Aesthetic questions abound when it comes to these “concerts” by manipulated images of popular musicians no longer with us. The fact is, in most cases, audiences are not seeing an image of the artist; instead, they being are served up pictures of a look-alike actor — digitally edited and altered to come as close as possible to resembling the star in question. It’s a version of the computer graphics technology used to insert the likenesses of Carrie Fischer and Peter Cushing into Star Wars movies filmed after those actors had died.

While not three-dimensional, hologram images manage to generate a lifelike quality to their movements. And what audiences get out of a hologram performance — that they won’t get from a tribute band, musical, or film — are an artist’s original vocals.

In the case of the Holly and Orbison show, the recordings of their best-known songs are synced to images projected on stage and accompanied by live musicians and backup singers. This particular production also features snippets of Holly and Orbison performance footage interspersed into the show.

From a business perspective, hologram tours are manna, a fresh way to tap into the nostalgia market.

And that is why the Holly estate got involved in the hologram game.

“Of all the early rock ‘n’ roll pioneers, Buddy is probably the least well known,” said David Hirshland, who bought the rights to Holly’s music and likeness from the artist’s widow, Maria Elena Holly, in 2015. “He passed away at such a young age that there was so much lost, and that includes memories of him and a general consciousness of his work.”

That’s not to diminish the impact of Holly’s work.

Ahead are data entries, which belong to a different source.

(* ===== verification/Profile.v ===== *)
(** * Profiles of the control plane (pkg/measurement/common/profile.go)

    A goroutine fetches the profiles of a component from every master every five
    minutes until the measurement is stopped. Running a command over SSH and
    the requests to the API server are parameters. *)

From S2P Require Import Prelude GoErrors GoRuntime Params Measurement Client Provider Services.

Definition cpuProfileName : string := "CPUProfile".
Definition memoryProfileName : string := "MemoryProfile".
Definition blockProfileName : string := "BlockProfile".

(** The fields of [clusterConfig] in use. *)
Record clusterInfo := mkClusterInfo {
  ci_Provider : Provider;
  ci_MasterIPs : list string;
  ci_APIServerPprofByClientEnabled : bool;
  ci_EtcdCertificatePath : string;
  ci_EtcdKeyPath : string;
}.

Record profileConfig := mkProfileConfig {
  componentName : string;
  provider : option Provider;
  hosts : list string;
  kind : string;
}.

Record profileMeasurement := mkProfile {
  name : string;
  config : profileConfig;
  summaries : list Summary;
  isRunning : bool;
  stopCh : chan_state;
}.

Definition createProfileMeasurementFactory (name kind : string) : profileMeasurement :=
  mkProfile name (mkProfileConfig "" None [] kind) [] false ChanNil.

(** The measurements registered by [init]. *)
Definition profiles : list profileMeasurement :=
  [createProfileMeasurementFactory cpuProfileName "profile";
   createProfileMeasurementFactory memoryProfileName "heap";
   createProfileMeasurementFactory blockProfileName "block"].

Definition set_config (cfg : profileConfig) (p : profileMeasurement) : profileMeasurement :=
  mkProfile (name p) cfg (summaries p) (isRunning p) (stopCh p).

(** The component's name is assigned before its error is looked at. *)
Definition populateProfileConfig `{GoLib} (cluster : clusterInfo) (dict : params) (p : profileMeasurement)
  : profileMeasurement * option error :=
  let '(component, err) := getString dict "componentName" in
  let cfg := config p in
  match err with
  | Some err => (set_config (mkProfileConfig component (provider cfg) (hosts cfg) (kind cfg)) p, Some err)
  | None => (set_config (mkProfileConfig component (Some (ci_Provider cluster)) (ci_MasterIPs cluster) (kind cfg)) p, None)
  end.

Definition shouldExposeAPIServerDebugEndpoint (p : profileMeasurement) : bool :=
  String.eqb (componentName (config p)) "kube-apiserver".

(** ** Gathering one profile of every master *)

Definition getProfileCommand (cluster : clusterInfo) (p : profileMeasurement) : result string :=
  match GetComponentProtocolAndPort (componentName (config p)) with
  | (_, Some err) => Err (Errorf "get profile command failed finding component protocol/port: %v" [AErr err])
  | (profileProtocol, profilePort, None) =>
      Ok (if String.eqb (componentName (config p)) "etcd" then
            Sprintf "curl -s -k --cert %s --key %s %slocalhost:%v/debug/pprof/%s"
              [FStr (ci_EtcdCertificatePath cluster); FStr (ci_EtcdKeyPath cluster); FStr profileProtocol; FInt profilePort;
               FStr (kind (config p))]
          else
            Sprintf "curl -s -k %slocalhost:%v/debug/pprof/%s" [FStr profileProtocol; FInt profilePort; FStr (kind (config p))])
  end.

(** measurement/util/ssh.go. *)
Record SSHResult := mkSSHResult { User : string; Host : string; Cmd : string; Stdout : string; Stderr : string; Code : Z }.

Section Gather.
(** [provider.RunSSHCommand]: stdout, stderr, the exit code and the error; the
    answer of the API server to a path; the time at which a host's summary is
    made. *)
Context (RunSSHCommand : option Provider -> string -> string -> string * string * Z * option error)
  (DoRaw : string -> result string) (clock : string -> Z).

Definition SSH (cmd host : string) (provider : option Provider) : SSHResult * option error :=
  let '(stdout, stderr, code, err) := RunSSHCommand provider cmd host in
  (mkSSHResult "" host cmd stdout stderr code, err).

Definition profilePrefix (p : profileMeasurement) (host : string) : string :=
  Sprintf "%s_%s_%s" [FStr host; FStr (componentName (config p)); FStr (name p)].

(** The loop over the hosts; the nil slice is []. *)
Fixpoint hosts_loop (getCommand : string) (SSHToMasterSupported : bool) (p : profileMeasurement) (l : list string) (acc : list Summary)
  : result (list Summary) :=
  match l with
  | [] => Ok acc
  | host :: l' =>
      if negb SSHToMasterSupported then
        if String.eqb (componentName (config p)) "kube-apiserver" then
          match DoRaw ("/debug/pprof/" +:+ kind (config p)) with
          | Err err => Err err
          | Ok body => Ok (acc ++ [CreateSummary (clock host) (profilePrefix p host) "pprof" body])
          end
        else Ok []
      else
        match SSH getCommand (host +:+ ":22") (provider (config p)) with
        | (_, Some err) => Err (Errorf "failed to execute curl command on master node %s through SSH: %v" [AStr host; AErr err])
        | (sshResult, None) =>
            hosts_loop getCommand SSHToMasterSupported p l'
              (acc ++ [CreateSummary (clock host) (profilePrefix p host) "pprof" (Stdout sshResult)])
        end
  end.

Definition gatherProfile (cluster : clusterInfo) (SSHToMasterSupported : bool) (p : profileMeasurement) : result (list Summary) :=
  match getProfileCommand cluster p with
  | Err err => Err (Errorf "profile gathering failed during retrieving profile command: %v" [AErr err])
  | Ok getCommand => hosts_loop getCommand SSHToMasterSupported p (hosts (config p)) []
  end.
End Gather.

(** ** The debug endpoint *)
Class RbacServer (C : Type) := {
  create_clusterrole : string -> C -> C * option error;
  create_clusterrolebinding : string -> C -> C * option error;
}.

Section Expose.
Context {C : Type} `{ApiErrors} `{Backoff} `{RbacServer C} `{GoLib}.

Definition retryCreateFunction (f : C -> C * option error) : C -> C * option error :=
  RetryWithExponentialBackOff (RetryFunction f [Allow IsAlreadyExists]).

Definition exposeAPIServerDebugEndpoint : C -> C * option error :=
  run_steps [retryCreateFunction (create_clusterrole "apiserver-debug-viewer");
             retryCreateFunction (create_clusterrolebinding "anonymous:apiserver-debug-viewer")].

(** ** The measurement *)

(** [true]: the goroutine is started. *)
Definition start (cluster : clusterInfo) (dict : params) (p : profileMeasurement) (c : C)
  : (profileMeasurement * C) * bool * option error :=
  match populateProfileConfig cluster dict p with
  | (p, Some err) => ((p, c), false, Some err)
  | (p, None) =>
      if (length (hosts (config p)) <? 1)%nat then ((p, c), false, None)
      else
        let '(c, _) := if shouldExposeAPIServerDebugEndpoint p then exposeAPIServerDebugEndpoint c else (c, None) in
        ((mkProfile (name p) (config p) [] true ChanOpen, c), true, None)
  end.

(** One round of the goroutine with what [gatherProfile] returned. *)
Definition tick (r : result (list Summary)) (p : profileMeasurement) : profileMeasurement :=
  match r with
  | Err _ => p
  | Ok l => mkProfile (name p) (config p) (summaries p ++ l) (isRunning p) (stopCh p)
  end.

(** [last]: the round under way when the channel is closed, or chosen once
    more against it; [wg.Wait] waits for it. Closing a closed channel panics. *)
Definition stop (last : option (result (list Summary))) (p : profileMeasurement) : option profileMeasurement :=
  if negb (isRunning p) then Some p
  else
    match stopCh p with
    | ChanOpen =>
        let p := match last with Some r => tick r p | None => p end in
        Some (mkProfile (name p) (config p) (summaries p) (isRunning p) ChanClosed)
    | ChanNil | ChanClosed => None
    end.

(** [None]: a panic. *)
Definition Execute (cluster : clusterInfo) (last : option (result (list Summary))) (dict : params) (p : profileMeasurement) (c : C)
  : option ((profileMeasurement * C) * list Summary * option error) :=
  let SSHToMasterSupported := prov_Features (ci_Provider cluster) SupportSSHToMaster in
  let APIServerPprofEnabled := ci_APIServerPprofByClientEnabled cluster in
  if negb SSHToMasterSupported && APIServerPprofEnabled then Some ((p, c), [], None)
  else
    match getString dict "action" with
    | (_, Some err) => Some ((p, c), [], Some err)
    | (action, None) =>
        if String.eqb action "start" then
          if isRunning p then Some ((p, c), [], None)
          else let '(s, _, err) := start cluster dict p c in Some (s, [], err)
        else if String.eqb action "gather" then
          p ← stop last p;
          Some ((p, c), summaries p, None)
        else Some ((p, c), [], Some (Errorf "unknown action %v" [AStr action]))
    end.

(** ** What is collected *)

Definition contributes (r : result (list Summary)) : list Summary := match r with Ok l => l | Err _ => [] end.

Lemma ticks_summaries rounds (p : profileMeasurement) :
  fold_left (fun (p : profileMeasurement) r => tick r p) rounds p =
  mkProfile (name p) (config p) (summaries p ++ concat (map contributes rounds)) (isRunning p) (stopCh p).
Proof using.
  revert p. induction rounds as [|[l|e] rounds IH]; intros [n cfg sm run ch]; cbn; [by rewrite app_nil_r| |]; rewrite IH; cbn; [|done].
  by rewrite app_assoc.
Qed.

Lemma start_running cluster dict p c p1 c1 err :
  start cluster dict p c = ((p1, c1), true, err) ->
  err = None /\ summaries p1 = [] /\ isRunning p1 = true /\ stopCh p1 = ChanOpen /\
  hosts (config p1) = ci_MasterIPs cluster /\ ci_MasterIPs cluster <> [].
Proof using.
  unfold start, populateProfileConfig. destruct (getString _ _) as [comp [e|]]; [done|].
  cbn [config set_config hosts name]. destruct (Nat.ltb_spec (length (ci_MasterIPs cluster)) 1) as [|Hl]; [done|].
  destruct (shouldExposeAPIServerDebugEndpoint _); [destruct (exposeAPIServerDebugEndpoint c) as [c2 ?]|]; intros [= <- <- <-]; split_and!; try done; intros Heq; rewrite Heq in Hl; cbn in Hl; lia.
Qed.

(** After a start that launches the goroutine: whatever rounds it makes, a
    gathering returns the profiles of all the rounds that succeeded since, the
    last one under way included, in their order. From then on a start does
    nothing and another gathering closes the closed channel. *)
Theorem profiles_collected cluster dict p c p1 c1 err rounds last dict' c2 :
  negb (prov_Features (ci_Provider cluster) SupportSSHToMaster) && ci_APIServerPprofByClientEnabled cluster = false ->
  start cluster dict p c = ((p1, c1), true, err) ->
  getString dict' "action" = ("gather", None) ->
  exists p2,
    Execute cluster last dict' (fold_left (fun (p : profileMeasurement) r => tick r p) rounds p1) c2 =
      Some ((p2, c2), concat (map contributes (rounds ++ option_list last)), None) /\
    (forall last' c3, Execute cluster last' dict' p2 c3 = None) /\
    (forall last' dict'' c3, getString dict'' "action" = ("start", None) ->
       Execute cluster last' dict'' p2 c3 = Some ((p2, c3), [], None)).
Proof.
  intros Hguard (-> & Hs & Hr & Hch & _)%start_running Ha.
  unfold Execute, stop. rewrite Hguard, Ha, ticks_summaries, Hs, Hr, Hch. cbn [negb isRunning stopCh String.eqb Ascii.eqb Bool.eqb].
  eexists. split; [|split].
  - cbn [mbind option_bind summaries]. do 3 f_equal. rewrite map_app, concat_app.
    destruct last as [[l|e]|]; cbn; rewrite ?app_nil_r; done.
  - intros last' c3. by destruct last as [[]|].
  - intros last' dict'' c3 ->. by destruct last as [[]|].
Qed.

(** Without SSH to the masters, clusters whose API server lets a client fetch
    the profiles are skipped, whatever the action. *)
Lemma client_pprof_skipped cluster last dict p c :
  prov_Features (ci_Provider cluster) SupportSSHToMaster = false -> ci_APIServerPprofByClientEnabled cluster = true ->
  Execute cluster last dict p c = Some ((p, c), [], None).
Proof using. intros Hssh Hpprof. unfold Execute. by rewrite Hssh, Hpprof. Qed.
End Expose.

(** A round over SSH succeeds exactly when the component is known and the
    command ran on every host; it has one summary per host, in their order, with
    what the command printed there. *)
Theorem ssh_profiles RunSSHCommand DoRaw clock cluster p l :
  gatherProfile RunSSHCommand DoRaw clock cluster true p = Ok l <->
  exists cmd, getProfileCommand cluster p = Ok cmd /\
    Forall2 (fun host s => exists stderr code out,
      RunSSHCommand (provider (config p)) cmd (host +:+ ":22") = (out, stderr, code, None) /\
      s = CreateSummary (clock host) (profilePrefix p host) "pprof" out) (hosts (config p)) l.
Proof.
  unfold gatherProfile. destruct (getProfileCommand cluster p) as [cmd|e]; [|split; [done|by intros (? & [=] & _)]].
  trans (exists m, Forall2 (fun host s => exists stderr code out,
      RunSSHCommand (provider (config p)) cmd (host +:+ ":22") = (out, stderr, code, None) /\
      s = CreateSummary (clock host) (profilePrefix p host) "pprof" out) (hosts (config p)) m /\ l = [] ++ m).
  2:{ split; [intros (m & Hm & ->)|intros (? & [= <-] & Hm)]; eauto. }
  generalize ([] : list Summary) as acc. induction (hosts (config p)) as [|host hs IH]; intros acc; cbn [hosts_loop].
  - split; [intros [= <-]; exists []; by rewrite app_nil_r|]. intros (m & ->%Forall2_nil_inv_l & ->). by rewrite app_nil_r.
  - cbn [negb]. unfold SSH. destruct (RunSSHCommand _ cmd (host +:+ ":22")) as [[[out stderr] code] [e|]] eqn:Hssh.
    + split; [done|]. by intros (m & (s & m' & (? & ? & ? & Heq & _) & _)%Forall2_cons_inv_l & _); rewrite Hssh in Heq.
    + cbn [Stdout]. rewrite IH. split.
      * intros (m & Hm & ->). eexists (_ :: m). rewrite <- app_assoc. split; [|done]. constructor; [|done]. by exists stderr, code, out.
      * intros (m & (s & m' & (? & ? & ? & Heq & ->) & Hm & ->)%Forall2_cons_inv_l & ->).
        rewrite Hssh in Heq. injection Heq as <- _ _. exists m'. by rewrite <- app_assoc.
Qed.
Lemma attempts_spec n timeout backoffDelay command lastErr w w' ok err :
  attempts n timeout backoffDelay command lastErr w = (w', (ok, err)) ->
  if ok then exists k w1, (k < n)%nat /\ failed_attempts k timeout backoffDelay command w w1 /\
               run_command timeout command w1 = (w', None)
  else failed_attempts n timeout backoffDelay command w w'.
Proof using.
  revert lastErr w. induction n as [|n IH]; intros lastErr w; cbn [attempts]; [by intros [= <- <- <-]|].
  destruct (run_command timeout command w) as [w1 [e|]] eqn:Hr.
  - intros Ha%IH. destruct ok.
    + destruct Ha as (k & w2 & Hk & Hf & Hs). exists (S k), w2. split; [lia|]. split; [|done]. cbn. eauto.
    + cbn. eauto.
  - intros [= <- <- <-]. exists 0%nat, w. split; [lia|]. by split.
Qed.

(** The command, with the environment's variables in place, is run until it
    succeeds: success means that one of at most [retries] attempts did, all
    before it having failed and been waited for; an error after the checks means
    that exactly [retries] attempts failed. *)
Theorem exec_retries config w w' err timeout command retries backoffDelay :
  GetDurationOrDefault (cfg_Params config) "timeout" defaultTimeout = (timeout, None) ->
  getStringArray (cfg_Params config) "command" = (command, None) -> command <> [] ->
  GetIntOrDefault (cfg_Params config) "retries" 1 = (retries, None) -> 1 <= retries ->
  GetDurationOrDefault (cfg_Params config) "backoffDelay" defaultBackoffDelay = (backoffDelay, None) ->
  Execute config w = (w', err) ->
  match err with
  | None => exists k w1, Z.of_nat k < retries /\ failed_attempts k timeout backoffDelay (map ExpandEnv command) w w1 /\
              run_command timeout (map ExpandEnv command) w1 = (w', None)
  | Some _ => failed_attempts (Z.to_nat retries) timeout backoffDelay (map ExpandEnv command) w w'
  end.
Proof.
  intros Ht Hc Hne Hr Hpos Hb. unfold Execute. rewrite Ht, Hc. destruct command as [|x command]; [done|].
  rewrite Hr. cbn [orb]. destruct (Z.ltb_spec retries 1); [lia|]. rewrite Hb.
  destruct (attempts _ _ _ _ _ _) as [w1 [ok e]] eqn:Ha. apply attempts_spec in Ha. destruct ok.
  - intros [= <- <-]. destruct Ha as (k & w2 & Hk & Hf & Hs). exists k, w2. split; [lia|]. by split.
  - by intros [= <- <-].
Qed.
End Exec.
End Exec.
(* ===== verification/Main.v ===== *)
(** * The program (cmd/clusterloader.go)

    From the command line to the exit status: flags, provider, validation of
    the options, completion of the config from the cluster, the set-up of
    Prometheus, the exec service and the images, compiling every test scenario,
    running the tests one after the other and the verdict.

    The program is a state monad over its global variables and the world, in
    which a run ends early with [klog.Exitf] or a panic. [None]: it hangs. *)

From S2P Require Import Prelude GoErrors GoRuntime Params Api Validation State TuningSet RuntimeObjects Executor Client Namespaces Modifier Measurement Reporter Dependency Compile TestRun Pods Cluster Waiting TemplateFunctions Templates Flags Provider PromStack Services.

(** ** The configuration (pkg/config/cluster.go) *)

Record ClusterConfig_ := mkClusterConfig_ {
  KubeConfigPath : string;
  RunFromCluster : bool;
  Nodes : Z;
  cc_Provider : Provider.Provider;
  EtcdCertificatePath : string;
  EtcdKeyPath : string;
  EtcdInsecurePort : Z;
  MasterIPs : list string;
  MasterInternalIPs : list string;
  MasterName : string;
  cc_deprecated : Compile.ClusterConfig;     (* DeleteStaleNamespaces, DeleteAutomanagedNamespaces *)
  APIServerPprofByClientEnabled : bool;
  KubeletPort : Z;
  K8SClientsNumber : Z;
  SkipClusterVerification : bool;
}.

Record ClusterLoaderConfig := mkClusterLoaderConfig {
  cl_ClusterConfig : ClusterConfig_;
  cl_ReportDir : string;
  ExecService_Enable : bool;
  ExecService_ImageRegistry : string;
  cl_ModifierConfig : simpleModifier;
  cl_PrometheusConfig : PrometheusConfig;
  OverridePaths : list string;
}.

Definition GetMasterIP (c : ClusterConfig_) : string :=
  match MasterIPs c with ip :: _ => ip | [] => "" end.
Definition GetMasterInternalIP (c : ClusterConfig_) : string :=
  match MasterInternalIPs c with ip :: _ => ip | [] => "" end.

(** ** Flags *)

(** A flag without environment variable. *)
Definition no_env : string := "".

Definition initClusterFlags : list flag :=
  [ mkFlag "kubeconfig" "KUBECONFIG" (stringFlag "");
    mkFlag "run-from-cluster" "RUN_FROM_CLUSTER" (boolFlag false);
    mkFlag "nodes" "NUM_NODES" (intFlag 0);
    mkFlag "kubelet-port" "KUBELET_PORT" (intFlag 10250);
    mkFlag "k8s-clients-number" "K8S_CLIENTS_NUMBER" (intFlag 0);
    mkFlag "etcd-certificate" "ETCD_CERTIFICATE" (stringFlag "/etc/srv/kubernetes/pki/etcd-apiserver-server.crt");
    mkFlag "etcd-key" "ETCD_KEY" (stringFlag "/etc/srv/kubernetes/pki/etcd-apiserver-server.key");
    mkFlag "etcd-insecure-port" "ETCD_INSECURE_PORT" (intFlag 2382);
    mkFlag "delete-stale-namespaces" "DELETE_STALE_NAMESPACES" (boolFlag false);
    mkFlag "delete-automanaged-namespaces" "DELETE_AUTOMANAGED_NAMESPACES" (boolFlag true);
    mkFlag "mastername" "MASTER_NAME" (stringFlag "");
    mkFlag "masterip" "MASTER_IP" (stringSliceFlag []);
    mkFlag "master-internal-ip" "MASTER_INTERNAL_IP" (stringSliceFlag []);
    mkFlag "apiserver-pprof-by-client-enabled" "APISERVER_PPROF_BY_CLIENT_ENABLED" (boolFlag true);
    mkFlag "skip-cluster-verification" no_env (boolFlag false);
    mkFlag "provider" "PROVIDER" (stringFlag "");
    mkFlag "provider-configs" "PROVIDER_CONFIGS" (stringSliceFlag []);
    mkFlag "kubemark-root-kubeconfig" "KUBEMARK_ROOT_KUBECONFIG" (stringFlag "") ].

(** [flags.MarkDeprecated]: the flag has to exist. *)
Definition deprecated_flags : list string := ["delete-stale-namespaces"; "delete-automanaged-namespaces"].

Definition execservice_InitFlags : list flag :=
  [ mkFlag "enable-exec-service" "ENABLE_EXEC_SERVICE" (boolFlag true);
    mkFlag "registry-k8s-repo" no_env (stringFlag "registry.k8s.io") ].

Definition imagepreload_InitFlags : list flag :=
  [ mkFlag "node-preload-images" "NODE_PRELOAD_IMAGES" (stringSliceFlag []);
    mkFlag "node-preload-images-timeout" "NODE_PRELOAD_IMAGES_TIMEOUT" (durationFlag (15 * Duration.Minute)) ].

Definition prometheus_InitFlags : list flag :=
  [ mkFlag "enable-prometheus-server" "ENABLE_PROMETHEUS_SERVER" (boolFlag false);
    mkFlag "tear-down-prometheus-server" "TEAR_DOWN_PROMETHEUS_SERVER" (boolFlag true);
    mkFlag "enable-pushgateway" "PROMETHEUS_ENABLE_PUSHGATEWAY" (boolFlag false);
    mkFlag "prometheus-scrape-etcd" "PROMETHEUS_SCRAPE_ETCD" (boolFlag false);
    mkFlag "prometheus-scrape-node-exporter" "PROMETHEUS_SCRAPE_NODE_EXPORTER" (boolFlag false);
    mkFlag "prometheus-scrape-windows-node-exporter" "PROMETHEUS_SCRAPE_WINDOWS_NODE_EXPORTER" (boolFlag false);
    mkFlag "prometheus-scrape-kubelets" "PROMETHEUS_SCRAPE_KUBELETS" (boolFlag false);
    mkFlag "prometheus-scrape-master-kubelets" "PROMETHEUS_SCRAPE_MASTER_KUBELETS" (boolFlag false);
    mkFlag "prometheus-scrape-kube-proxy" "PROMETHEUS_SCRAPE_KUBE_PROXY" (boolFlag true);
    mkFlag "prometheus-kube-proxy-selector-key" "PROMETHEUS_KUBE_PROXY_SELECTOR_KEY" (stringFlag "component");
    mkFlag "prometheus-scrape-kube-state-metrics" "PROMETHEUS_SCRAPE_KUBE_STATE_METRICS" (boolFlag false);
    mkFlag "prometheus-scrape-metrics-server" "PROMETHEUS_SCRAPE_METRICS_SERVER_METRICS" (boolFlag false);
    mkFlag "prometheus-scrape-node-local-dns" "PROMETHEUS_SCRAPE_NODE_LOCAL_DNS" (boolFlag false);
    mkFlag "prometheus-scrape-anet" "PROMETHEUS_SCRAPE_ANET" (boolFlag false);
    mkFlag "prometheus-scrape-kube-network-policies" "PROMETHEUS_SCRAPE_KUBE_NETWORK_POLICIES" (boolFlag false);
    mkFlag "prometheus-scrape-masters-with-public-ips" "PROMETHEUS_SCRAPE_MASTERS_WITH_PUBLIC_IPS" (boolFlag false);
    mkFlag "prometheus-apiserver-scrape-port" "PROMETHEUS_APISERVER_SCRAPE_PORT" (intFlag 443);
    mkFlag "experimental-snapshot-project" "PROJECT" (stringFlag "");
    mkFlag "prometheus-additional-monitors-path" "PROMETHEUS_ADDITIONAL_MONITORS_PATH" (stringFlag "");
    mkFlag "prometheus-storage-class-provisioner" "PROMETHEUS_STORAGE_CLASS_PROVISIONER" (stringFlag "kubernetes.io/gce-pd");
    mkFlag "prometheus-storage-class-volume-type" "PROMETHEUS_STORAGE_CLASS_VOLUME_TYPE" (stringFlag "pd-ssd");
    mkFlag "prometheus-pvc-storage-class" "PROMETHEUS_PVC_STORAGE_CLASS" (stringFlag "ssd");
    mkFlag "prometheus-ready-timeout" "PROMETHEUS_READY_TIMEOUT" (durationFlag (15 * Duration.Minute));
    mkFlag "prometheus-memory-request" "PROMETHEUS_MEMORY_REQUEST" (stringFlag "10Gi") ].

Definition InitExperimentalFlags : list flag :=
  [ mkFlag "experimental-gcp-snapshot-prometheus-disk" no_env (boolFlag false);
    mkFlag "experimental-prometheus-snapshot-to-report-dir" no_env (boolFlag false);
    mkFlag "experimental-prometheus-disk-snapshot-name" no_env (stringFlag "") ].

The Beatles (named in part in tribute to Holly’s band the Crickets) and the Rolling Stones championed Holly with their respective covers of “Words of Love” and “Not Fade Away” early in their careers. Linda Ronstadt turned three Holly songs —  “That’ll Be the Day, “  “It’s So Easy” and “It Doesn’t Matter Anymore” —  into hits in the mid-’70s. Eric Clapton and Steve Winwood’s supergroup Blind Faith recorded an epic version of Holly’s “Well All Right” on its sole studio album. The Raveonettes, Elvis Costello, Blondie, Cat Power, Mickey Gilley, John Doe, and several others across the years and genres of pop and rock have tackled Holly’s tunes.

Roy Orbison hologram “performing” with live musicians. Photo: Base Hologram.

And then there was The Buddy Holly Story, a 1978 film that won an Academy Award for its score and earned Gary Busey an Oscar nomination for his portrayal of Holly.

But as Hirshland pointed out, “That was 40 years ago.” He added that “anything that we can do to get the music out there is valuable.”

Orbison enjoyed a career renaissance prior to his death. Bob Dylan, George Harrison, Jeff Lynne, and Tom Petty made Orbison part of their successful Traveling Wilburys group, and Orbison’s early rock ‘n’ roll hits from the ’60s found their way into popular contemporary films of the ’80s, Blue Velvet among them. This made Orbison a concert draw right up to his death from a heart attack in 1988.

In contrast, very few people ever got to see Holly perform.

Base Hologram had already developed and toured an Orbison show by the time the Holly estate became interested in doing a Holly-gram show. Base and the estates for both artists saw an opportunity to expand on the Orbison show and create a tribute to the two Texans who helped lay rock ‘n’ roll’s foundation.

Hirshland acknowledges that there is still a fair amount of skepticism regarding hologram “concerts,” but he is banking that the technology will catch on as a popular form of entertainment.

“People have to suspend disbelief, but that’s typical for lots entertainment,” he said. “Unlike watching a movie, this does more to create a concert experience. At the end of the day, it’s fun and it’s a tribute to two amazing artists we have lost.”


Scott McLennan covered music for the Worcester Telegram & Gazette from 1993 to 2008. He then contributed music reviews and features to The Boston Globe, The Providence Journal, The Portland Press Herald and WGBH, as well as to the Arts Fuse. He also operated the NE Metal blog to provide in-depth coverage of the region’s heavy metal scene.

1 Comments

  1. Greg on November 13, 2019 at 5:34 pm

    Hi,
    Saw Roy version in NYC, and it had a static creepiness that wasn’t enjoyable to me.
    Hoping the technology with prevail and it gets more personal.